■ Try it
Report every line of the data that includes "assert".

■ Input material
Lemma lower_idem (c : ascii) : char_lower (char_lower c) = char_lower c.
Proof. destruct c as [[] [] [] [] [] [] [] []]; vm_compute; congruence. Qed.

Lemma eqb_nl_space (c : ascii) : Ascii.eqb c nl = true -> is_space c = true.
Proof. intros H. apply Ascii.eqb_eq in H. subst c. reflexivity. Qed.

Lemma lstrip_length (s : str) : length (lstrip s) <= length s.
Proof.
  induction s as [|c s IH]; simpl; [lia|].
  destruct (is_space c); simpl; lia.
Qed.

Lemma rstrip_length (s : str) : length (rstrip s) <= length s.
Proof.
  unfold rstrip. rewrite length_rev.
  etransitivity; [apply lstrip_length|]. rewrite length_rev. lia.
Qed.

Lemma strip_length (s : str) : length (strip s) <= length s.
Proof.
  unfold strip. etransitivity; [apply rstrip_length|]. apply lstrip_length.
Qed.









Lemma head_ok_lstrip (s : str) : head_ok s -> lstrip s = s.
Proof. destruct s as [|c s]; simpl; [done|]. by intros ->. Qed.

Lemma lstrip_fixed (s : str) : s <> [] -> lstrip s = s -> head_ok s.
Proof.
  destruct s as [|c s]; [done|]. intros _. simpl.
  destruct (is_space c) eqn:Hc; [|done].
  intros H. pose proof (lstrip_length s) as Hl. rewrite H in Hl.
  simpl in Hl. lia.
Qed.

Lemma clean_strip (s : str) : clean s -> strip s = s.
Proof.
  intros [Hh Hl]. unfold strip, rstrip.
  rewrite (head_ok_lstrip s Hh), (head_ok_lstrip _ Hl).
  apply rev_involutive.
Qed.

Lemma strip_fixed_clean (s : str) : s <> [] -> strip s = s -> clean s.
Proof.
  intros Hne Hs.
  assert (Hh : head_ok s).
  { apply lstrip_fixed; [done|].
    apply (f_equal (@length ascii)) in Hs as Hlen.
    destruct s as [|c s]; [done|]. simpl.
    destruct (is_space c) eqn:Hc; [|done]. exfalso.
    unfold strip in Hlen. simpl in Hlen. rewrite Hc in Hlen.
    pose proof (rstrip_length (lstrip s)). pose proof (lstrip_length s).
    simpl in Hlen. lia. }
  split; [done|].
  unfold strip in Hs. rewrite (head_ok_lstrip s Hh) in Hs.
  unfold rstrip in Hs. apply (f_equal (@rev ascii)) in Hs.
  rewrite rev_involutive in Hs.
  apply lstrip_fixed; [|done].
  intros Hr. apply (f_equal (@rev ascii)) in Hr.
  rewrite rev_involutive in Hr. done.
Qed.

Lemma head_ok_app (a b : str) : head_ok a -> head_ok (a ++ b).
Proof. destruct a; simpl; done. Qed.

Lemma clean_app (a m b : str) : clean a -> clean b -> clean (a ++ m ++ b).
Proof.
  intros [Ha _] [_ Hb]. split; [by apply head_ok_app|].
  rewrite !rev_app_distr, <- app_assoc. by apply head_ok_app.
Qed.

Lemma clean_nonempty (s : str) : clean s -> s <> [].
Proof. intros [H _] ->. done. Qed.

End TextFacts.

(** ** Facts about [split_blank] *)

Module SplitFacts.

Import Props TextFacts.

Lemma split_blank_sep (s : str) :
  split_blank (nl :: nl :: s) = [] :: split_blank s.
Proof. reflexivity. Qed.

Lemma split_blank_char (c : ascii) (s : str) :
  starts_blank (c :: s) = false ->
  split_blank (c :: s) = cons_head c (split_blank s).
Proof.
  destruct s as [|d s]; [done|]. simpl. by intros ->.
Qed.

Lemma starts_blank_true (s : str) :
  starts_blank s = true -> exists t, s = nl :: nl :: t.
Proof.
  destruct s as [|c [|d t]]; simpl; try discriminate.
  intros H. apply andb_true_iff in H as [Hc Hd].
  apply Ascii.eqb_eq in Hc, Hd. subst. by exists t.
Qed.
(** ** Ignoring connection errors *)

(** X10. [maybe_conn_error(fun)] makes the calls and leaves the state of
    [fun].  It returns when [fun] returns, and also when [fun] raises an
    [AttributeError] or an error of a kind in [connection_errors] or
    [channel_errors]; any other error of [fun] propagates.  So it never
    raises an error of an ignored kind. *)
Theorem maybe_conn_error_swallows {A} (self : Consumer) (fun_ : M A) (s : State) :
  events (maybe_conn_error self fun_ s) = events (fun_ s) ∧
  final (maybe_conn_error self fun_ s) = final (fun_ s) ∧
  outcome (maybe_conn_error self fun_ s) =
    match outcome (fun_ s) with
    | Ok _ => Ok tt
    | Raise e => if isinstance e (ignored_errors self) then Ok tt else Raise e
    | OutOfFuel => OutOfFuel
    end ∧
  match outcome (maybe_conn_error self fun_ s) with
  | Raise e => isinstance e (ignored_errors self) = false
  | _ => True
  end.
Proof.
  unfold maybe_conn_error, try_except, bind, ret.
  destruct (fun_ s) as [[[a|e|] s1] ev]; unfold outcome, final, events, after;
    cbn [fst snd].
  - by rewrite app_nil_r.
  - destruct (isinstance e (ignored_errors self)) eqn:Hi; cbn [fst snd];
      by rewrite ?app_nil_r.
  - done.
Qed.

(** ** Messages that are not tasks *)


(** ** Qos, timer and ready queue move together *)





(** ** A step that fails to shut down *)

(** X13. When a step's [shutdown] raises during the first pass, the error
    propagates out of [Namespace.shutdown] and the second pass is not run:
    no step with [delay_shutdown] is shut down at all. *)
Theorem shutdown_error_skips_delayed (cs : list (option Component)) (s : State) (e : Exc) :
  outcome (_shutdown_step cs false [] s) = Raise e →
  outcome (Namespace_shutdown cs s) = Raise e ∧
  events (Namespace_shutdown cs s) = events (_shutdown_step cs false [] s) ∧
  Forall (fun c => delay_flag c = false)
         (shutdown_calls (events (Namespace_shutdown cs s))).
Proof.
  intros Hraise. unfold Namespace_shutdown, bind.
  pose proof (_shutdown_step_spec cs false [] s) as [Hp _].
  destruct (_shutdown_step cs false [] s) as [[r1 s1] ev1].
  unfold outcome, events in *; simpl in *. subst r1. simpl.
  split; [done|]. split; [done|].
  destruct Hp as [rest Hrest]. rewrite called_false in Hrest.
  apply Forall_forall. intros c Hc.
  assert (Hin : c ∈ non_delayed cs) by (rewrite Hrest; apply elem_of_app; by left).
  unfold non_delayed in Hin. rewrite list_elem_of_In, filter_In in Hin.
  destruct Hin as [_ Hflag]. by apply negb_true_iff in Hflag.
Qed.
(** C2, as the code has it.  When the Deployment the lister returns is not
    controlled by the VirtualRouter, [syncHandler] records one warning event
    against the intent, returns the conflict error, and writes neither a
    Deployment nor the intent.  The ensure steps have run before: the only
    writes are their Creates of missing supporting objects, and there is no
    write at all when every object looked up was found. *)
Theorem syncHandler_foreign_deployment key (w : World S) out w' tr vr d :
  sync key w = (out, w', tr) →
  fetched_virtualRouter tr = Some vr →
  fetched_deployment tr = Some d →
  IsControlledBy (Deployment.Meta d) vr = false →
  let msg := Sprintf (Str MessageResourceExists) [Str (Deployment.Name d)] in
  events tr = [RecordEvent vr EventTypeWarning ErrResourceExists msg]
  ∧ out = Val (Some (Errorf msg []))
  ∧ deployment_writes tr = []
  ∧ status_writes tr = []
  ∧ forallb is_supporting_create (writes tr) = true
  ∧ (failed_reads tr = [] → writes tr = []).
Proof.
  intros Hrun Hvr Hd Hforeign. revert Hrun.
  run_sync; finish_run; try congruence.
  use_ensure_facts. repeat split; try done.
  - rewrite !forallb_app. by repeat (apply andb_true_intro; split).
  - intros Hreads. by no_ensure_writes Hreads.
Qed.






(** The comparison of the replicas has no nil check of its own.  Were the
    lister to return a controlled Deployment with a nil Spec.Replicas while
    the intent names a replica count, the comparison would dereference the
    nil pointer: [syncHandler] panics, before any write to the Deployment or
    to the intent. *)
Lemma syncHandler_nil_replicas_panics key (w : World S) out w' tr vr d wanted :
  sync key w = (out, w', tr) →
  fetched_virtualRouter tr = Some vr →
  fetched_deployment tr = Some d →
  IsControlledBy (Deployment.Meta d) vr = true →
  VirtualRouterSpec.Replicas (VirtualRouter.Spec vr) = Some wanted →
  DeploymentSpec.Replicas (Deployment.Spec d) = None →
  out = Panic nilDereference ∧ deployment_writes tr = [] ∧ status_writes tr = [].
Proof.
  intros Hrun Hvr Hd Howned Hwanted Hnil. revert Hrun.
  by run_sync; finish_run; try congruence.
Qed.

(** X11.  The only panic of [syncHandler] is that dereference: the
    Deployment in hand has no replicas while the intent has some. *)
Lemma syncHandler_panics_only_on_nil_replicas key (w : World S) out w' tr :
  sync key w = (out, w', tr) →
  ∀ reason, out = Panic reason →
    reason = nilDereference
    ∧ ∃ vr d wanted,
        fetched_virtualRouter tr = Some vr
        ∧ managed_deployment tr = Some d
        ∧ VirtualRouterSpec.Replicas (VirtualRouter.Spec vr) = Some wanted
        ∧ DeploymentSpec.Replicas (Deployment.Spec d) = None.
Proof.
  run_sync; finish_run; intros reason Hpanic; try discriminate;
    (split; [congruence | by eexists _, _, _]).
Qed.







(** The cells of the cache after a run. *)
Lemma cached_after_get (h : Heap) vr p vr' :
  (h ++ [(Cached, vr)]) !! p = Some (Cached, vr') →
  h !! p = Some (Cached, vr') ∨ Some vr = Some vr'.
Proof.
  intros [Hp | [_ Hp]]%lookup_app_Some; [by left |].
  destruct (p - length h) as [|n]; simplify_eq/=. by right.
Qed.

■ Exercise result
  assert (Hh : head_ok s).
  assert (Hin : c ∈ non_delayed cs) by (rewrite Hrest; apply elem_of_app; by left).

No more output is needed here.